>>>>>
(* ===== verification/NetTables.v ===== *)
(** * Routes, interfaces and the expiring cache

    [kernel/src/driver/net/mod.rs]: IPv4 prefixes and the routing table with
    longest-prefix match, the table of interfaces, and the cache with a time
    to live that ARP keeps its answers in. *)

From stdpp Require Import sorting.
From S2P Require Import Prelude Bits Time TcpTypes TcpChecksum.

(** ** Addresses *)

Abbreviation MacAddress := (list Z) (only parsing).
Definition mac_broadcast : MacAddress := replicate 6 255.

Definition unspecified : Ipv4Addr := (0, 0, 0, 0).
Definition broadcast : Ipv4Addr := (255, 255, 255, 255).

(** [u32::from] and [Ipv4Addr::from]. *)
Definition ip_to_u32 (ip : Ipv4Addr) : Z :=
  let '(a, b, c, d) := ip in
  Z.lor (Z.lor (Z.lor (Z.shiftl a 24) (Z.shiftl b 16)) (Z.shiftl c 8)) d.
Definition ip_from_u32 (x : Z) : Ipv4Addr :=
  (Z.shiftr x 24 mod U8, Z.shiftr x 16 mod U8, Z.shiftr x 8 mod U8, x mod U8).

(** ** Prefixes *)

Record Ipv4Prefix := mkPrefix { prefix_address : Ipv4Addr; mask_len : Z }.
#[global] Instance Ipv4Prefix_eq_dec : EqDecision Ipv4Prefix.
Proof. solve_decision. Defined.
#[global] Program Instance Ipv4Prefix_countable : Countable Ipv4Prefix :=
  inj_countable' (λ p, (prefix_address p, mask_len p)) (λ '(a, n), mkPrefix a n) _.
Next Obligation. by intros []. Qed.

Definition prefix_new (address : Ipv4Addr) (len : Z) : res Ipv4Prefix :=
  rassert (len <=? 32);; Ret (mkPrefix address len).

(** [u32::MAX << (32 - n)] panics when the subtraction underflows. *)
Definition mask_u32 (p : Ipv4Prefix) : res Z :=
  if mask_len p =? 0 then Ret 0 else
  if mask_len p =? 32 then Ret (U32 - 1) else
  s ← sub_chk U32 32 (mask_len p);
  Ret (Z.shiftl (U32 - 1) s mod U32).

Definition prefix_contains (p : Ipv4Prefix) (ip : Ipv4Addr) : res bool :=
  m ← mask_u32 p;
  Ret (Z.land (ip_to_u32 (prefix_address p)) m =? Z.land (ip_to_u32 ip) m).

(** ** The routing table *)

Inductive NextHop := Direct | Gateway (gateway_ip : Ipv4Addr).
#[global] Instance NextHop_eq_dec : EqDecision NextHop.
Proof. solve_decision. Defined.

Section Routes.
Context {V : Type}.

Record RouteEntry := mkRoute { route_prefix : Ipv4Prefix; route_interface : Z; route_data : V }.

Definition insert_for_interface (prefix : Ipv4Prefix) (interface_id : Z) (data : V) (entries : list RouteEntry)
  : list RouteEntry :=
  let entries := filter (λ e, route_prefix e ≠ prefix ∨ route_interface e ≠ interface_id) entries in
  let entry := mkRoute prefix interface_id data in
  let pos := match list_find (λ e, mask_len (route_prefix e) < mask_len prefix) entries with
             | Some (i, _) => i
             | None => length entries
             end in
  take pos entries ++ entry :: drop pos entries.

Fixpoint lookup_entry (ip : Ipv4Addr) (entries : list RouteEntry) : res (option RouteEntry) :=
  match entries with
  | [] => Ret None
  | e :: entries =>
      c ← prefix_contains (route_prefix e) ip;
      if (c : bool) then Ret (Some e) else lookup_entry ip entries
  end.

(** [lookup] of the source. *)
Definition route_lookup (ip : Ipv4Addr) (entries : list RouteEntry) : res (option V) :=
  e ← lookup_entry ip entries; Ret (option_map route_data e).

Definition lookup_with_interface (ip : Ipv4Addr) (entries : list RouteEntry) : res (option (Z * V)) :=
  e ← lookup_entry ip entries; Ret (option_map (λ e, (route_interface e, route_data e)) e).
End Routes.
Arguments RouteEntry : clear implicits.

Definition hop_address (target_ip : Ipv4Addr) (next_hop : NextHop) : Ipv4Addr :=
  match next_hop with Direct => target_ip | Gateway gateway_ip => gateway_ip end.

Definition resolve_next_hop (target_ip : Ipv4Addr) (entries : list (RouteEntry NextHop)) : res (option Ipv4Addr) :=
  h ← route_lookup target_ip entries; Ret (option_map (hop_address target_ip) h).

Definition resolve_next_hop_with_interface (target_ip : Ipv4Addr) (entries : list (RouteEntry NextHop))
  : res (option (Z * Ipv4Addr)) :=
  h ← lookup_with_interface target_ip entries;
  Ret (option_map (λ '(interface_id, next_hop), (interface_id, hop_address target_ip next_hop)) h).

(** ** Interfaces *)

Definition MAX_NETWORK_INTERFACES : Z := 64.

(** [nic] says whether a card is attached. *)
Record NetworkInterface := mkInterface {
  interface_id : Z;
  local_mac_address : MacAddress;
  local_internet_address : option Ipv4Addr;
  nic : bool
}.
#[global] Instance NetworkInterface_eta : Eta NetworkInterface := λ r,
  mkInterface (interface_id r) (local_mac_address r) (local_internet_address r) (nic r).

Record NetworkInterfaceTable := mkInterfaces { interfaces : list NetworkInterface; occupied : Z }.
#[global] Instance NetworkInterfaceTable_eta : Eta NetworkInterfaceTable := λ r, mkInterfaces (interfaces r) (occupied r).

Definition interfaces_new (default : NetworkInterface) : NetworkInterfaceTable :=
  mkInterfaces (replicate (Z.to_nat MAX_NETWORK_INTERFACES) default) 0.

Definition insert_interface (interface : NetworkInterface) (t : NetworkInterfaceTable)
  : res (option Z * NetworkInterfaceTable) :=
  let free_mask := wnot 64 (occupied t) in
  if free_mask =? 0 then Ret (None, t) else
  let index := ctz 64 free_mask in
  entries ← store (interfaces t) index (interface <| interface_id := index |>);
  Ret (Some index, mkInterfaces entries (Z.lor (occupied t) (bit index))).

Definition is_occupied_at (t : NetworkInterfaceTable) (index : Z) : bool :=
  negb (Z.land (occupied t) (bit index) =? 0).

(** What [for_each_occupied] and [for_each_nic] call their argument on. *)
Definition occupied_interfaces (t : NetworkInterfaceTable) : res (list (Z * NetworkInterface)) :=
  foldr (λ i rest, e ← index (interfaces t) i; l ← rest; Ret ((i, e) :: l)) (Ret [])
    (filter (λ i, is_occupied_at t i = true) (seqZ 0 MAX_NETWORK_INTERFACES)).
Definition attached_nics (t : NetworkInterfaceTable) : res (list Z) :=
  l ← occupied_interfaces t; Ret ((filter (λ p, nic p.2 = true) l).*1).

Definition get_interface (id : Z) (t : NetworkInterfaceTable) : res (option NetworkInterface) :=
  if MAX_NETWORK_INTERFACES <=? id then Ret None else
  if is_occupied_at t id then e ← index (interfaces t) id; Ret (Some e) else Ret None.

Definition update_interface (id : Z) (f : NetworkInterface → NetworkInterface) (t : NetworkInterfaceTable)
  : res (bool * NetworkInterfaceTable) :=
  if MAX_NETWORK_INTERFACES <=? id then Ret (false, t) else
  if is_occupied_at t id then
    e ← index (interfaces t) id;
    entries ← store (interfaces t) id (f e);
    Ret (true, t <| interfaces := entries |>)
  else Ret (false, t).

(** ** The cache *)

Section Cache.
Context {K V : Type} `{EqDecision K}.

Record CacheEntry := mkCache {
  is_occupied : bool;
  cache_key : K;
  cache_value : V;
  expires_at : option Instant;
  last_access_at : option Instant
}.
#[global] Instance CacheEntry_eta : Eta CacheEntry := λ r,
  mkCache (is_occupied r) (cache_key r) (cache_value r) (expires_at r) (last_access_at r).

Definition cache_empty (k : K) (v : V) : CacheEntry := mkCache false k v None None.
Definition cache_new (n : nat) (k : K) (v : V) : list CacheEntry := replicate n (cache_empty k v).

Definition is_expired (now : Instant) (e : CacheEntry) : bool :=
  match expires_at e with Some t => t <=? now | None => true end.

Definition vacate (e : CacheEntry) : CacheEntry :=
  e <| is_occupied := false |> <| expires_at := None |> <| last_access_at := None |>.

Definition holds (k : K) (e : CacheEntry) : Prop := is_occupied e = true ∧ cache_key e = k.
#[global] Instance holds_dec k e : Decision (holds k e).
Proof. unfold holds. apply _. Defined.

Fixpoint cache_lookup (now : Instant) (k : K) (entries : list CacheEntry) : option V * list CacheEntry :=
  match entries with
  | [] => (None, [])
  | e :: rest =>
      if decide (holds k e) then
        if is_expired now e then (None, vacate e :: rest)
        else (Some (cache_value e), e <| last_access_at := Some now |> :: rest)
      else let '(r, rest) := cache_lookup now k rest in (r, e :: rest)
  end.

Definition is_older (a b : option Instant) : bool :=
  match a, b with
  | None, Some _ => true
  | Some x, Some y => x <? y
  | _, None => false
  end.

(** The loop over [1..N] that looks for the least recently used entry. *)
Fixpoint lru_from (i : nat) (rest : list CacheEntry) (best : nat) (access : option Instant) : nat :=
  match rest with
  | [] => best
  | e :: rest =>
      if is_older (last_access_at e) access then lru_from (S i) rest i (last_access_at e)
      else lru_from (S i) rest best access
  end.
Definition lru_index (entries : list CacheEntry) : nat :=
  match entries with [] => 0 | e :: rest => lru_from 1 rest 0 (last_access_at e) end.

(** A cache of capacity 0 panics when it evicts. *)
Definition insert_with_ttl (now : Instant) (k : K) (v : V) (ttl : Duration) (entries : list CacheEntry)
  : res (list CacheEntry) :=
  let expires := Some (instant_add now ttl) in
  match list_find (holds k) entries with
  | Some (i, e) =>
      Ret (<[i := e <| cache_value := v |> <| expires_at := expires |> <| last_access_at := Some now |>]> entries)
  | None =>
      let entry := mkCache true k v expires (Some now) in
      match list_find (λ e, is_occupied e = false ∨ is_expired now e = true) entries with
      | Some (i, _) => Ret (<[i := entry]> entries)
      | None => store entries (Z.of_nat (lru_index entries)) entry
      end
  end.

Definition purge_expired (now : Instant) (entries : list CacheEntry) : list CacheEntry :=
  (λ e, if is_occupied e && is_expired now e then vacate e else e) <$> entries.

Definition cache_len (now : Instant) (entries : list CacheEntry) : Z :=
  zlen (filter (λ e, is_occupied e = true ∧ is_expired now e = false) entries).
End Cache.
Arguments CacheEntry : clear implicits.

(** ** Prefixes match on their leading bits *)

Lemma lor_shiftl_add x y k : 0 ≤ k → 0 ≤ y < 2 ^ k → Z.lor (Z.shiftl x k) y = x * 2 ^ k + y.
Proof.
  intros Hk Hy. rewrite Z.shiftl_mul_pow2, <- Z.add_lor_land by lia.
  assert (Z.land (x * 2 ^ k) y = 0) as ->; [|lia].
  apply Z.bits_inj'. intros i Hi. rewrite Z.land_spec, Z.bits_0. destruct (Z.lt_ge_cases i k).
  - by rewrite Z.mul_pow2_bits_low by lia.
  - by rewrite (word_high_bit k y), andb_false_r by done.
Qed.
<<<<<
TASK INSTRUCTIONS. I need every line of the material that includes "Context", so please copy them out.

RESPONSE.
Context {V : Type}.
Context {K V : Type} `{EqDecision K}.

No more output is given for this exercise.